We cannot understand what is going on in Iran without understanding its religious underpinnings. Iran is a predominantly Shiite Muslim country, a minority sect of Islam that goes back to the beginnings of Islam as a religion. A large segment of the population is now secular and has no real interest in Shi’a Islam. Others are Christian, Baha’I, and even some tribes (such as the Kurds) are Sunni (the majority Muslim sect). But the Shiite government is in charge.

Origins of Shia. Who are they and what is their belief system? It all goes back to the time of the Prophet Mohammad, who died without naming a successor. In most cultures, the leadership would devolve to a son—usually the eldest son. But Mohammad had no living sons when he died. Instead, he had a daughter (Fatima) and a son-in-law, Ali, who was also Mohammad’s cousin. Ali and his friends thought that he should be the logical successor, but there were other founding fathers who thought otherwise.

The elders met and hammered out a consensus—an election, of sorts—that another more distant relative of the Prophet who had been a tough general should be successor. When he died, another was chosen, and another after him. Finally, after much internal furor, Ali was finally elected—and was assassination a year later.
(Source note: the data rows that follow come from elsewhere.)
Lemma C4_limits_judged_on_wrong_parts_witness :
  let local65 := "a@" +:+ repeat_byte "x" 63 in
  let local258 := "a@" +:+ repeat_byte "b" 256 in
  (spec_parts (local65 +:+ "@b.co") = Some (local65, "b.co")
   /\ String.length local65 = 65
   /\ mail.ParseEmail unit netmail.ParseAddress (quoted local65 +:+ "@b.co")
      = Returned (mail.NewMailRecipient unit EmptyString (local65 +:+ "@b.co"), None))
  /\ (spec_parts (local258 +:+ "@c.com") = Some (local258, "c.com")
      /\ String.length (local258 +:+ "@c.com") = 264
      /\ String.length local258 = 258
      /\ mail.ParseEmail unit netmail.ParseAddress (quoted local258 +:+ "@c.com")
         = Returned (None, Some domain_error)).
Proof.
  apply (C4_limits_judged_on_wrong_parts unit netmail.ParseAddress);
    vm_compute; reflexivity.
Defined.

(** ** More of [url.Parse]: a query and a fragment after the path *)

Lemma Count_cons (x c : ascii) (s : string) :
  strings.Count (String x s) (String c EmptyString)
  = (if Ascii.eqb x c then 1 else 0) + strings.Count s (String c EmptyString).
Proof.
  unfold strings.Count. cbn [strings.count_from]. rewrite HasPrefix_byte.
  now destruct (Ascii.eqb x c).
Qed.

Lemma Count_append (a b : string) (c : ascii) :
  strings.Count (a +:+ b) (String c EmptyString)
  = strings.Count a (String c EmptyString) + strings.Count b (String c EmptyString).
Proof.
  induction a as [|x a IH]; [reflexivity|].
  cbn [String.append]. rewrite !Count_cons, IH. lia.
Qed.

Lemma Count_zero (s : string) (c : ascii) :
  strings.Count s (String c EmptyString) = 0 -> one_of s c = false.
Proof.
  induction s as [|x s IH]; [reflexivity|].
  rewrite Count_cons. cbn [one_of]. rewrite (Ascii.eqb_sym c x).
  destruct (Ascii.eqb x c); [discriminate|]. intros H. now rewrite IH.
Qed.

Lemma HasSuffix_byte (s : string) (c : ascii) :
  strings.HasSuffix s (String c EmptyString) = true ->
  s = slice_to (String.length s - 1) s +:+ String c EmptyString.
Proof.
  induction s as [|x s IH]; [discriminate|].
  destruct s as [|y s'].
  - intros H. destruct (Ascii.eqb_spec x c) as [->|Hne]; [reflexivity|].
    exfalso. unfold strings.HasSuffix in H.
    cbn [String.length Nat.leb Nat.sub slice_from String.eqb andb] in H.
    apply Ascii.eqb_neq in Hne. rewrite Hne in H. discriminate.
  - intros H.
    assert (strings.HasSuffix (String y s') (String c EmptyString) = true) as H'.
    { revert H. unfold strings.HasSuffix. cbn [String.length].
      replace (S (S (String.length s')) - 1) with (S (S (String.length s') - 1)) by lia.
      auto. }
    specialize (IH H'). cbn [String.length] in *.
    replace (S (S (String.length s')) - 1) with (S (S (String.length s') - 1)) by lia.
    cbn [slice_to String.append]. now rewrite <- IH.
Qed.

(** What [parse] keeps as [rest] when a query follows: the part before the
    first "?", by either branch of the split. *)
Lemma query_split (A q : string) :
  one_of A "?" = false ->
  exists (rawQuery : string) (forceQuery : bool),
    (if strings.HasSuffix (A +:+ String "?" q) "?"
        && (strings.Count (A +:+ String "?" q) "?" =? 1)%nat
     then (slice_to (String.length (A +:+ String "?" q) - 1) (A +:+ String "?" q),
           EmptyString, true)
     else let '(r, q', _) := strings.Cut (A +:+ String "?" q) "?" in (r, q', false))
    = (A, rawQuery, forceQuery).
Proof.
  intros HA.
  destruct (strings.HasSuffix (A +:+ String "?" q) "?"
            && (strings.Count (A +:+ String "?" q) "?" =? 1)%nat) eqn:Hc.
  - apply andb_true_iff in Hc as [Hs Hn]. apply Nat.eqb_eq in Hn.
    exists EmptyString, true. f_equal. f_equal.
    pose proof (HasSuffix_byte _ _ Hs) as Hx.
    set (X := slice_to (String.length (A +:+ String "?" q) - 1) (A +:+ String "?" q)) in *.
    assert (HX : one_of X "?" = false).
    { apply Count_zero. rewrite Hx, Count_append, Count_cons in Hn. cbn in Hn. lia. }
    pose proof (Index_first A q "?" HA) as I1.
    rewrite Hx in I1. rewrite (Index_first X EmptyString "?" HX) in I1.
    injection I1 as Hlen.
    rewrite <- (slice_to_append X (String "?" EmptyString)), <- Hx, Hlen.
    apply slice_to_append.
  - exists q, false. unfold strings.Cut. rewrite (Index_first A q "?" HA).
    rewrite slice_to_append. cbn [String.length].
    replace (String.length A + 1) with (S (String.length A)) by lia.
    now rewrite slice_from_after.
Qed.

Lemma query_split_opt (A : string) (Q : option string) :
  one_of A "?" = false ->
  exists (rawQuery : string) (forceQuery : bool),
    (if strings.HasSuffix (A +:+ query_part Q) "?"
        && (strings.Count (A +:+ query_part Q) "?" =? 1)%nat
     then (slice_to (String.length (A +:+ query_part Q) - 1) (A +:+ query_part Q),
           EmptyString, true)
     else let '(r, q', _) := strings.Cut (A +:+ query_part Q) "?" in (r, q', false))
    = (A, rawQuery, forceQuery).
Proof.
  intros HA. destruct Q as [q|].
  - apply (query_split A q HA).
  - cbn [query_part]. rewrite append_nil_r.
    rewrite (Count_absent _ _ HA), andb_false_r, (Cut_absent _ _ HA). eauto.
Qed.

Lemma unescape_check_fragment (f : string) (n : nat) :
  one_of f "%" = false ->
  url.unescape_check f url.encodeFragment n false = inr (n, false).
Proof.
  induction f as [|c f IH]; intros H; [reflexivity|].
  cbn [one_of] in H. apply orb_false_iff in H as [Hc Hf].
  rewrite Ascii.eqb_sym in Hc.
  cbn [url.unescape_check]. rewrite Hc.
  cbn [url.is_mode orb andb]. rewrite (IH Hf).
  now destruct (Ascii.eqb c "+").
Qed.

Lemma parse_https_query (name p : string) (Q : option string)
    (user : option url.Userinfo) (host : string) :
  one_of name "/" = false -> one_of name "?" = false ->
  url.stringContainsCTLByte name = false ->
  url.parseAuthority name = inr (user, host) ->
  plain_path p = true ->
  url.stringContainsCTLByte (query_part Q) = false ->
  exists (rawQuery : string) (forceQuery : bool),
    url.parse ("https:" +:+ (("//" +:+ name +:+ p) +:+ query_part Q)) false
    = inr (url.mkURL "https" EmptyString user host p forceQuery rawQuery EmptyString).
Proof.
  intros Hslash Hq Hctl Hauth Hp HQ.
  apply andb_true_iff in Hp as [Hhead Hplain].
  destruct (plain_bytes_absent p Hplain) as (Pe & Pq & Pf).
  pose proof (plain_bytes_no_CTL p Hplain) as Pctl.
  assert (HA : one_of ("//" +:+ name +:+ p) "?" = false).
  { cbn [String.append one_of]. rewrite one_of_append, Hq, Pq. reflexivity. }
  destruct (query_split_opt _ Q HA) as (rq & fq & Hsplit).
  exists rq, fq.
  unfold url.parse.
  assert (url.stringContainsCTLByte
            ("https:" +:+ (("//" +:+ name +:+ p) +:+ query_part Q)) = false) as ->.
  { rewrite !stringContainsCTLByte_append, Hctl, Pctl, HQ. reflexivity. }
  rewrite getScheme_https.
  set (A := "//" +:+ name +:+ p) in *.
  cbn [String.append String.eqb Ascii.eqb Bool.eqb andb bind].
  rewrite Hsplit.
  change (strings.ToLower "https") with "https".
  subst A.
  cbn [String.append strings.HasPrefix String.eqb Ascii.eqb Bool.eqb
       andb orb negb slice_from].
  destruct p as [|c q].
  - rewrite append_nil_r, (Index_absent _ _ Hslash), Hauth. reflexivity.
  - cbn [String.eqb orb strings.HasPrefix] in Hhead.
    apply andb_true_iff in Hhead as [Hc _]. apply Ascii.eqb_eq in Hc. subst c.
    rewrite (Index_first _ _ _ Hslash), slice_to_append, slice_from_append, Hauth.
    cbn [bind]. unfold url.setPath. cbn [url.Scheme url.Opaque url.User url.Host
      url.ForceQuery url.RawQuery url.Fragment].
    rewrite (unescape_plain _ Pe). reflexivity.
Qed.

(** After [https://name] and a plain path, a query and a fragment leave the
    parsed path as it is. *)
Lemma Parse_https_tail (name p : string) (Q F : option string)
    (user : option url.Userinfo) (host : string) :
  one_of name "/" = false -> one_of name "?" = false -> one_of name "#" = false ->
  url.stringContainsCTLByte name = false ->
  url.parseAuthority name = inr (user, host) ->
  plain_path p = true ->
  url.stringContainsCTLByte (query_part Q) = false ->
  one_of (query_part Q) "#" = false ->
  one_of (fragment_part F) "%" = false ->
  exists u : url.URL,
    url.Parse (("https://" +:+ name +:+ p) +:+ query_part Q +:+ fragment_part F) = inr u
    /\ url.Path u = p.
Proof.
  intros Hslash Hq Hf Hctl Hauth Hp HQctl HQf HF.
  destruct (parse_https_query name p Q user host Hslash Hq Hctl Hauth Hp HQctl)
    as (rq & fq & Hparse).
  assert (Hbase : one_of ("https:" +:+ (("//" +:+ name +:+ p) +:+ query_part Q)) "#" = false).
  { apply andb_true_iff in Hp as [_ Hplain].
    destruct (plain_bytes_absent p Hplain) as (_ & _ & Pf).
    cbn [String.append one_of]. rewrite !one_of_append, Hf, Pf, HQf. reflexivity. }
  assert (Heq : ("https://" +:+ name +:+ p) +:+ query_part Q +:+ fragment_part F
                = ("https:" +:+ (("//" +:+ name +:+ p) +:+ query_part Q)) +:+ fragment_part F).
  { cbn [String.append]. now rewrite !append_assoc. }
  rewrite Heq. clear Heq.
  set (B := "https:" +:+ (("//" +:+ name +:+ p) +:+ query_part Q)) in *.
  unfold url.Parse.
  destruct F as [f|]; cbn [fragment_part] in *.
  - change ("#" +:+ f) with (String "#" f) in *.
    unfold strings.Cut.
    rewrite (Index_first B f "#" Hbase), slice_to_append. cbn [String.length].
    replace (String.length B + 1) with (S (String.length B)) by lia.
    rewrite slice_from_after, Hparse.
    destruct (String.eqb f EmptyString); [eauto|].
    unfold url.setFragment, url.unescape.
    cbn [one_of] in HF. apply orb_false_iff in HF as [_ HF].
    rewrite (unescape_check_fragment _ _ HF). cbn. eauto.
  - rewrite append_nil_r, (Cut_absent _ _ Hbase), Hparse. cbn. eauto.
Qed.

Lemma Parse_regional_tail (region host p : string) (Q F : option string) :
  allowedRegionsHostMap !! region = Some host ->
  plain_path p = true ->
  url.stringContainsCTLByte (query_part Q) = false ->
  one_of (query_part Q) "#" = false ->
  one_of (fragment_part F) "%" = false ->
  exists u : url.URL,
    url.Parse (host +:+ p +:+ query_part Q +:+ fragment_part F) = inr u
    /\ url.Path u = p.
Proof.
  intros H Hp HQ1 HQ2 HF. destruct (region_hosts _ _ H) as [-> | ->].
  - destruct (Parse_https_tail "api.eu.cocoonmail.com" p Q F None "api.eu.cocoonmail.com")
      as (u & Hu & Hpath); try solve [reflexivity | assumption].
    exists u. split; [|exact Hpath]. rewrite <- Hu. reflexivity.
  - destruct (Parse_https_tail "webhook.cocoonmail.com" p Q F None "webhook.cocoonmail.com")
      as (u & Hu & Hpath); try solve [reflexivity | assumption].
    exists u. split; [|exact Hpath]. rewrite <- Hu. reflexivity.
Qed.
Lemma find_two_requests_per_call_witness :
  _generate_auth_token play (demo script_twice) =
    (Ok (JStr (lit "T1")),
     demo_after_post [Ok search_ok; Ok (token_body (lit "T2")); Ok search_ok])
  /\
  exists bs,
    sent (snd (find play repr_elided (lit "Believer") None
                 (demo script_twice))) =
      sent (demo script_twice) ++
      [token_post bs; search_get (lit "T1") (lit "Believer") (lit "track")] /\
    sent (snd (find play repr_elided (lit "Imagine Dragons")
                 (Some (lit "artist"))
                 (snd (find play repr_elided (lit "Believer") None
                         (demo script_twice))))) =
      sent (demo script_twice) ++
      [token_post bs; search_get (lit "T1") (lit "Believer") (lit "track");
       token_post bs;
       search_get (lit "T2") (lit "Imagine Dragons") (lit "artist")].
Proof.
  split; [reflexivity|].
  destruct (find_two_requests_per_call play repr_elided (lit "Believer")
              (lit "Imagine Dragons") None (Some (lit "artist"))
              (demo script_twice)
              (demo_after_post
                 [Ok search_ok; Ok (token_body (lit "T2")); Ok search_ok])
              (JStr (lit "T1")) eq_refl) as [bs [H1 H2]].
  exists bs. split; [exact H1|].
  exact (H2 (JStr (lit "T2"))
           (mkMachine (mkConnector (lit "YOUR_APP_ID") (lit "YOUR_APP_SECRET"))
              [Ok search_ok]
              [token_post demo_bytes;
               search_get (lit "T1") (lit "Believer") (lit "track");
               token_post demo_bytes])
           eq_refl).
Defined.

(** C7 as stated fails: when the transport fails on the token POST, the
    search call raises after that one request and issues no GET. *)
Lemma find_transport_failure_one_request :
  fst (find play repr_elided (lit "Imagine Dragons") (Some (lit "artist"))
         (demo [])) = Raise (CollaboratorError "ConnectionError") /\
  sent (demo []) = [] /\
  sent (snd (find play repr_elided (lit "Imagine Dragons")
               (Some (lit "artist")) (demo []))) = [token_post demo_bytes].
Proof. repeat split. Qed.

Lemma find_bearer_none_witness :
  _generate_auth_token play (demo script_rejected) =
    (Ok JNull, demo_after_post [Ok unauthorized]) /\
  exists get,
    sent (snd (find play repr_elided (lit "Imagine Dragons")
                 (Some (lit "artist")) (demo script_rejected))) =
      sent (demo_after_post [Ok unauthorized]) ++ [get] /\
    method get = GET /\
    headers get = [(lit "Authorization", lit "Bearer None")].
Proof.
  split; [reflexivity|].
  exact (find_bearer_none play repr_elided (lit "Imagine Dragons")
           (Some (lit "artist")) (demo script_rejected)
           (demo_after_post [Ok unauthorized]) eq_refl).
Defined.

(** ** Further facts about the codecs *)

Lemma encode_char_not_scalar (c : N) :
  is_scalar c = false -> encode_char c = Raise UnicodeEncodeError.
Proof.
  unfold encode_char, is_scalar, is_codepoint, is_surrogate.
  destruct (N.ltb_spec c 0x110000) as [Hc|Hc]; cbn [andb negb].
  - destruct (N.leb_spec 0xD800 c) as [H1|H1];
      destruct (N.leb_spec c 0xDFFF) as [H2|H2]; cbn [andb negb];
      try discriminate.
    intros _. now decide_tests.
  - intros _. now decide_tests.
Qed.

Lemma encode_unencodable (s : list N) :
  encodable s = false -> encode s = Raise UnicodeEncodeError.
Proof.
  induction s as [|c s IH]; cbn [encodable forallb encode]; [discriminate|].
  destruct (is_scalar c) eqn:Hc; cbn [andb]; intros Hs.
  - destruct (encode_char_scalar c Hc) as [cs ->]. cbn [result_bind].
    fold (encodable s) in Hs. now rewrite (IH Hs).
  - now rewrite (encode_char_not_scalar c Hc).
Qed.

Lemma b64encode_length (bs : list byte) :
  List.length (b64encode bs) = (4 * ((List.length bs + 2) / 3))%nat.
Proof.
  induction bs as [|a|a b|a b c r IH] using bytes_ind3;
    cbn [b64encode List.length]; try reflexivity.
  rewrite IH.
  replace (S (S (S (List.length r))) + 2)%nat
    with (List.length r + 2 + 1 * 3)%nat by lia.
  rewrite Nat.div_add by discriminate. lia.
Qed.

Lemma ascii_text_inj (xs ys : list byte) :
  ascii_text xs = ascii_text ys -> xs = ys.
Proof.
  unfold ascii_text. revert ys.
  induction xs as [|x xs IH]; intros [|y ys]; cbn [map]; try discriminate.
  - reflexivity.
  - intros [= Hxy Hrest]. f_equal; [|now apply IH].
    now rewrite <- (octet_to_N x), Hxy, octet_to_N.
Qed.

Lemma b64encode_inj (xs ys : list byte) :
  b64encode xs = b64encode ys -> xs = ys.
Proof.
  intros H. apply (f_equal b64decode) in H.
  rewrite !b64decode_b64encode in H. now injection H.
Qed.

Lemma exchanges_app (post : Request) (l1 l2 : list Request) :
  Exchanges post l1 -> Exchanges post l2 -> Exchanges post (l1 ++ l2).
Proof.
  intros H1 H2. induction H1 as [|l _ IH|g l Hg _ IH]; cbn [app].
  - exact H2.
  - now apply exchanges_post.
  - now apply exchanges_pair.
Qed.

(** ** Failure paths, bounds and ambiguities of the two operations *)

Section Extras.

Context {World : Type}.
Variable send : Request -> World -> Result Response * World.
Variable py_repr : JSON -> list N.

(** What one call adds to the log, with credentials that encode. *)
Lemma run_call_block (c : Call) (m : Machine World) (bs : list byte) :
  encode (credentials (self m)) = Ok bs ->
  exists block,
    sent (run_call send py_repr c m) = sent m ++ block /\
    Exchanges (token_post bs) block /\
    (List.length block <= 2)%nat.
Proof.
  intros Hbs. destruct c as [|term kind]; cbn [run_call].
  - exists [token_post bs]. rewrite (token_run send m bs Hbs).
    repeat split; [repeat constructor | cbn; lia].
  - destruct (_generate_auth_token send m) as [[tok|e] m1] eqn:Ht;
      pose proof Ht as Ht'; rewrite (token_run send m bs Hbs) in Ht';
      injection Ht' as _ Hm1.
    + rewrite (find_run send py_repr term kind m m1 tok Ht).
      cbn [snd sent]. rewrite <- Hm1. cbn [sent]. rewrite <- app_assoc.
      eexists. split; [reflexivity|]. split; [|cbn; lia].
      apply exchanges_pair; [reflexivity | constructor].
    + rewrite (find_raise send py_repr term kind m m1 e Ht).
      cbn [snd]. rewrite <- Hm1. cbn [sent].
      exists [token_post bs]. repeat split; [repeat constructor | cbn; lia].
Qed.

(** X1.  Credentials that strict UTF-8 cannot encode make both operations
    raise [UnicodeEncodeError] with the machine as it was: nothing is sent. *)
Theorem unencodable_credentials_raise_unsent (term : list N)
    (kind : option (list N)) (m : Machine World) :
  encodable (credentials (self m)) = false ->
  _generate_auth_token send m = (Raise UnicodeEncodeError, m) /\
  find send py_repr term kind m = (Raise UnicodeEncodeError, m).
Proof.
  intros H. apply encode_unencodable in H.
  pose proof (token_raise send m _ H) as Ht. split; [exact Ht|].
  exact (find_raise send py_repr term kind m m _ Ht).
Qed.

(** X2.  When the transport raises on the token POST, both operations
    raise that same exception; [find] stops there, with the POST as the
    only request of the call. *)
Theorem transport_failure_stops_after_post (term : list N)
    (kind : option (list N)) (m : Machine World) (bs : list byte)
    (e : exn) (w : World) :
  encode (credentials (self m)) = Ok bs ->
  send (token_post bs) (net m) = (Raise e, w) ->
  _generate_auth_token send m =
    (Raise e, mkMachine (self m) w (sent m ++ [token_post bs])) /\
  find send py_repr term kind m =
    (Raise e, mkMachine (self m) w (sent m ++ [token_post bs])).
Proof.
  intros Hbs Hsend.
  assert (Ht : _generate_auth_token send m =
               (Raise e, mkMachine (self m) w (sent m ++ [token_post bs])))
    by (rewrite (token_run send m bs Hbs), Hsend; reflexivity).
  split; [exact Ht|]. exact (find_raise send py_repr term kind m _ _ Ht).
Qed.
His followers were outraged, and they urged his sons to contest the selection of the 5th caliph, which the younger son, Hossein, did. He and his followers challenged the elected caliph in battle on the plains of Iraq—and lost.

You would think that would be the end of it, but it wasn’t. The followers of Ali’s family decided that the elected calphs were illegitimate and instead honored descendants of Fatima and Ali right down to the 8th century, when the last such descendant “disappeared.” They claim that this “hidden” saint was just “occulting” himself and that in time, he would reappear and lead the world into a great Shiite golden age.

Conflicting Analyses.
• True Shiite believers will say that only the descendants of the Prophet Mohammad should lead the faithful. This could be seen as a belief in bloodline rule (monarchy) versus election by elders (rough democracy).

• Shiites will also say that a Messiah (the Mahdi), the 8th century descendant who “disappeared,” will come back to rule the world. The Sunni Muslims can find no justification for this in Muslim texts.

• The majority of Shiites are not Arabs, but are Persian (Iranian) and because most cannot read Arabic, their religion is interpreted for them by mullahs (clerics), unlike Sunni Islam, which depends more upon direct reading of the Koran and other sacred texts.

• The current president of Iran, Ahmadinejad, seems to be a true believer in the missing Mahdi cult and is thus a believer in apocalypse. This is a dangerous view in a world with nuclear weapons. Believers in apocalypse think that this is the quickest way to bring back the Mahdi and hence rule the world.

• Shiite doctrine emphasizes outrage and disappointment. They see their anger as a quest for justice; others see it as people who lost an election and cannot get over it. They keep the anger going in an annual self-flagellating and bloody procession, mourning the death of Mohammad’s grandsons.

So—if demonstrators (or historians such as I) do not believe that the Islamic Iranian government speaks for God, we are, in their eyes, enemies of God.